ACTION ITEM:
Scan the records beneath this line for the line holding "(snd (walk_submodules env" and the line holding "- apply git_config_raise in Ec. subst x.", then transcribe exactly those two and all lines between.

GIVEN RECORDS:
Lemma config_lines_raise dic lines e :
  config_lines dic lines = Raise e -> e = ValueError.
Proof.
  revert dic. induction lines as [|l lines IH]; intros dic; simpl;
    [discriminate|].
  destruct l as [|k [|v [|? ?]]]; try (intros H; now injection H).
  apply IH.
Qed.

Lemma git_config_raise blob g e :
  git_config env blob (Some g) = Raise e -> e = ValueError.
Proof.
  unfold git_config. rewrite git_gitdir. cbn [rbind].
  destruct (run_lines env _) as [rc out].
  destruct (negb (rc =? 0)%Z); [discriminate|].
  destruct (config_lines [] out) eqn:E; [discriminate|].
  intros H. injection H as <-. now apply config_lines_raise in E.
Qed.

(** The walk at an entry that [find] does not resolve: the diagnostic
    is printed, no node follows, and the walk ends with [sys.exit(0)]
    (or with the error of a configuration that cannot be read). *)
Lemma walk_not_found recur top store rev d path pinned rest e :
  d <> 0%Z ->
  assert_path_format path = Ok tt ->
  GitDirCollection.find env gitdirs (PyStr (top ++ "/" ++ path)%string) pinned
    = Ok None ->
  exists more,
    fst (walk_submodules env gitdirs recur top store rev d
                         ((path, pinned) :: rest) e)
    = Say (Error (MsgNoGitDir (top ++ "/" ++ path)%string pinned path top
                              store rev)) :: more
    /\ nodes_of more = []
    /\ (snd (walk_submodules env gitdirs recur top store rev d
                             ((path, pinned) :: rest) e)
        = Raised (SystemExit 0)
        \/ snd (walk_submodules env gitdirs recur top store rev d
                                ((path, pinned) :: rest) e)
           = Raised ValueError).
Proof.
  intros Hd Hp Hf. cbn [walk_submodules].
  apply Z.eqb_neq in Hd. rewrite Hd, Hp, Hf. unfold not_found.
  destruct (git_config env _ (Some store)) as [c|x] eqn:Ec.
  - eexists. split; [reflexivity|]. split; [|now left].
    destruct c as [[|? ?]|]; try reflexivity.
    destruct (extract_submodule_config _ _) as [[|? ?]|]; reflexivity.
  - apply git_config_raise in Ec. subst x.
    eexists. split; [reflexivity|]. split; [reflexivity | now right].
Qed.

End Unresolved.

(** A run whose walk raises ends with the exception of the walk. *)
Lemma main_walk_raised env os fuel opt st top_rev top top_gitdir gitdirs
      its x :
  effective_format opt = Some "tar" ->
  main_setup env opt = Ok (top_rev, top, top_gitdir, gitdirs) ->
  recursively_iter_repos env gitdirs fuel top (PyStr top_gitdir) top_rev
                         (depth opt) = (its, Raised x) ->
  fst (main env os fuel opt st) = Throw x.
Proof.
  intros Hf Hs Hw.
  rewrite (main_after_setup env os opt fuel st _ _ _ _ _ _ Hf Hs Hw).
  assert (Hu : forall n, In n (nodes_of its) -> under top n).
  { intros n Hn. apply (walk_under env gitdirs fuel top (PyStr top_gitdir)
                                   top_rev (depth opt)).
    now rewrite Hw. }
  destruct (dryrun opt) eqn:Hdry.
  - rewrite (bind_return _ _ _ _ _
               (main_nodes_dryrun os opt "tar" top its Hdry Hu _ 0 st)).
    reflexivity.
  - destruct (main_nodes_real os opt "tar" top its Hdry Hu
                              (ParallelJobs.init (opt_nproc opt)) 0 st)
      as [jobs' [st1 [evs [E _]]]].
    rewrite (bind_return _ _ _ _ _ E). reflexivity.
Qed.

(** C1, as the code behaves.  When the walk meets a submodule whose
    commit is in no registered store, it prints the diagnostic and
    yields no further node, but it ends with [sys.exit(0)]: the exit
    status of the run is 0. *)
Theorem unresolved_submodule_exits_zero
        (env : Env) (os : OS) (fuel : nat) (opt : options) (st : state)
        (top_rev top top_gitdir : string) (gitdirs : GitDirCollection.t)
        (its : list item) :
  effective_format opt = Some "tar" ->
  main_setup env opt = Ok (top_rev, top, top_gitdir, gitdirs) ->
  recursively_iter_repos env gitdirs fuel top (PyStr top_gitdir) top_rev
                         (depth opt) = (its, Raised (SystemExit 0)) ->
  fst (main env os fuel opt st) = Throw (SystemExit 0)
  /\ exit_status (fst (main env os fuel opt st)) = Some 0%Z.
Proof.
  intros Hf Hs Hw.
  rewrite (main_walk_raised env os fuel opt st _ _ _ _ _ _ Hf Hs Hw).
  now split.
Qed.

(** C1 on the sample without the clones: the commit [r3] of
    [libs/foo/deep] is in no store; two jobs have been launched, the
    diagnostic is the last effect, and the exit status is 0. *)
Lemma unresolved_submodule_exits_zero_witness :
  GitDirCollection.find (Sample.env false) (Sample.gitdirs false)
                        (PyStr "/top/libs/foo/deep") "r3" = Ok None
  /\ exit_status (fst (main (Sample.env false) Sample.os 3
                            SampleRun.opt_no_lookup initial_state))
     = Some 0%Z
  /\ List.last (trace (snd (main (Sample.env false) Sample.os 3
                                 SampleRun.opt_no_lookup initial_state)))
               EvSleep
     = EvSay (Error (MsgNoGitDir "/top/libs/foo/deep" "r3" "deep"
                                 "/top/libs/foo"
                                 (PyPath "/top/.git/modules/foo") "r1")).
Proof.
  split; [vm_compute; reflexivity|]. split.
  - apply (unresolved_submodule_exits_zero
             (Sample.env false) Sample.os 3 SampleRun.opt_no_lookup
             initial_state "r0" "/top" "/top/.git" (Sample.gitdirs false)
             (fst (recursively_iter_repos (Sample.env false)
                     (Sample.gitdirs false) 3 "/top" (PyStr "/top/.git")
                     "r0" (-1)))).
    + reflexivity.
    + vm_compute. reflexivity.
    + vm_compute. reflexivity.
  - vm_compute. reflexivity.
Defined.

(* ===================================================================== *)
(** * The nodes of a walk are distinct *)
(* ===================================================================== *)

(** Two ways to cut one text: one of the two heads is a head of the
    other. *)
Lemma string_app_eq_app (p a q b : string) :
  (p ++ a = q ++ b)%string ->
  exists c, (q = p ++ c /\ a = c ++ b)%string
            \/ (p = q ++ c /\ b = c ++ a)%string.
Proof.
  revert q. induction p as [|x p IH]; intros q H.
  - exists q. left. now split.
  - destruct q as [|y q].
    + exists (String x p). right. now split.
    + simpl in H. injection H as -> H.
      destruct (IH q H) as [c [[-> ->] | [-> ->]]]; exists c;
        [left | right]; now split.
Qed.

(** What follows the root of a walk in the path of a node: nothing, or
    a slash and a relative path. *)
Lemma under_tail (top : string) (n : node) :
  under top n ->
  exists a, fst (fst n) = (top ++ a)%string
            /\ (a = "" \/ exists rel, a = ("/" ++ rel)%string).
Proof.
  intros [H | [rel H]].
  - exists "". rewrite string_app_nil_r. split; [exact H | now left].
  - exists ("/" ++ rel)%string. split; [exact H | right; now exists rel].
Qed.

(** Two entries with a node of the same path in their subtrees: the
    entries are the same, or one lies in the directory of the other. *)
Lemma same_path_entries (top p q : string) (m m' : node) :
  under (top ++ "/" ++ p)%string m ->
  under (top ++ "/" ++ q)%string m' ->
  fst (fst m) = fst (fst m') ->
  p = q \/ (exists rel, q = (p ++ "/" ++ rel)%string)
  \/ (exists rel, p = (q ++ "/" ++ rel)%string).
Proof.
  intros Hm Hm' E.
  apply under_tail in Hm. destruct Hm as [a [Ea Ha]].
  apply under_tail in Hm'. destruct Hm' as [b [Eb Hb]].
  rewrite Ea, Eb in E. rewrite !string_app_assoc in E.
  apply string_app_inv_head in E. simpl in E. injection E as E.
  destruct (string_app_eq_app p a q b E) as [c [[Hq Hc] | [Hp Hc]]].
  - destruct c as [|x c].
    + left. now rewrite string_app_nil_r in Hq.
    + right. left. destruct Ha as [-> | [rel ->]]; [discriminate|].
      simpl in Hc. injection Hc as <- _. now exists c.
  - destruct c as [|x c].
    + left. now rewrite string_app_nil_r in Hp.
    + right. right. destruct Hb as [-> | [rel ->]]; [discriminate|].
      simpl in Hc. injection Hc as <- _. now exists c.
Qed.

Lemma well_listed_tail (e : string * string) (entries : list (string * string)) :
  well_listed (e :: entries) -> well_listed entries.
Proof.
  intros [ND H]. split.
  - now inversion ND.
  - intros p q rel Hp Hq. apply H; now right.
Qed.

Section Distinct.

Variable env : Env.
Variable gitdirs : GitDirCollection.t.

Hypothesis listings :
  forall store rev entries,
    gitlinks env store rev = Some entries -> well_listed entries.

(** In a reachable tree every node lies under the root, and no two
    nodes have the same path. *)
Lemma reachable_distinct :
  (forall d n t,
      reachable env gitdirs d n t ->
      NoDup (fullpaths (preorder t))
      /\ forall m, In m (preorder t) -> under (fst (fst n)) m)
  /\
  (forall d top entries children,
      reachable_entries env gitdirs d top entries children ->
      well_listed entries ->
      NoDup (fullpaths (flat_map preorder children))
      /\ forall m, In m (flat_map preorder children) ->
                   exists p, In p (map fst entries)
                             /\ under (top ++ "/" ++ p)%string m).
Proof.
  apply reachable_mutind.
  - intros top store rev entries _. simpl. split.
    + repeat constructor. intros [].
    + intros m [<- | []]. apply under_refl.
  - intros d top store rev entries children _ Hg _ IH.
    destruct (IH (listings _ _ _ Hg)) as [ND Hu].
    cbn [preorder fullpaths map fst]. split.
    + constructor; [|exact ND].
      intros Hin. apply in_map_iff in Hin. destruct Hin as [m [Em Hm]].
      destruct (Hu m Hm) as [p [_ Hp]].
      apply under_tail in Hp. destruct Hp as [a [Ea _]].
      rewrite Ea in Em. apply (f_equal String.length) in Em.
      rewrite !string_app_length in Em. simpl in Em. lia.
    + intros m [<- | Hm]; [apply under_refl|].
      destruct (Hu m Hm) as [p [_ Hp]]. now apply under_trans with p.
  - intros d top _. simpl. split; [constructor | intros m []].
  - intros d top path pinned entries store child children _ _ _ IHc _ IHr WL.
    destruct IHc as [NDc Huc]. cbn [fst] in Huc.
    destruct (IHr (well_listed_tail _ _ WL)) as [NDr Hur].
    cbn [flat_map]. unfold fullpaths. rewrite map_app. split.
    + apply NoDup_app; [exact NDc | exact NDr |].
      intros x Hx Hx'.
      apply in_map_iff in Hx. destruct Hx as [m [Em Hm]].
      apply in_map_iff in Hx'. destruct Hx' as [m' [Em' Hm']].
      destruct (Hur m' Hm') as [q [Hq Huq]].
      destruct WL as [ND Hins]. cbn [map fst] in ND, Hins.
      destruct (same_path_entries top path q m m' (Huc m Hm) Huq)
        as [-> | [[rel ->] | [rel E]]].
      * now rewrite Em, Em'.
      * inversion ND. contradiction.
      * eapply (Hins path); [now left | right; exact Hq | reflexivity].
      * eapply (Hins q path rel); [right; exact Hq | now left | exact E].
    + intros m Hm. apply in_app_or in Hm. destruct Hm as [Hm | Hm].
      * exists path. split; [now left | now apply Huc].
      * destruct (Hur m Hm) as [p [Hp Hup]]. exists p.
        split; [now right | exact Hup].
Qed.

End Distinct.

YOUR SOLUTION:
    /\ (snd (walk_submodules env gitdirs recur top store rev d
                             ((path, pinned) :: rest) e)
        = Raised (SystemExit 0)
        \/ snd (walk_submodules env gitdirs recur top store rev d
                                ((path, pinned) :: rest) e)
           = Raised ValueError).
Proof.
  intros Hd Hp Hf. cbn [walk_submodules].
  apply Z.eqb_neq in Hd. rewrite Hd, Hp, Hf. unfold not_found.
  destruct (git_config env _ (Some store)) as [c|x] eqn:Ec.
  - eexists. split; [reflexivity|]. split; [|now left].
    destruct c as [[|? ?]|]; try reflexivity.
    destruct (extract_submodule_config _ _) as [[|? ?]|]; reflexivity.
  - apply git_config_raise in Ec. subst x.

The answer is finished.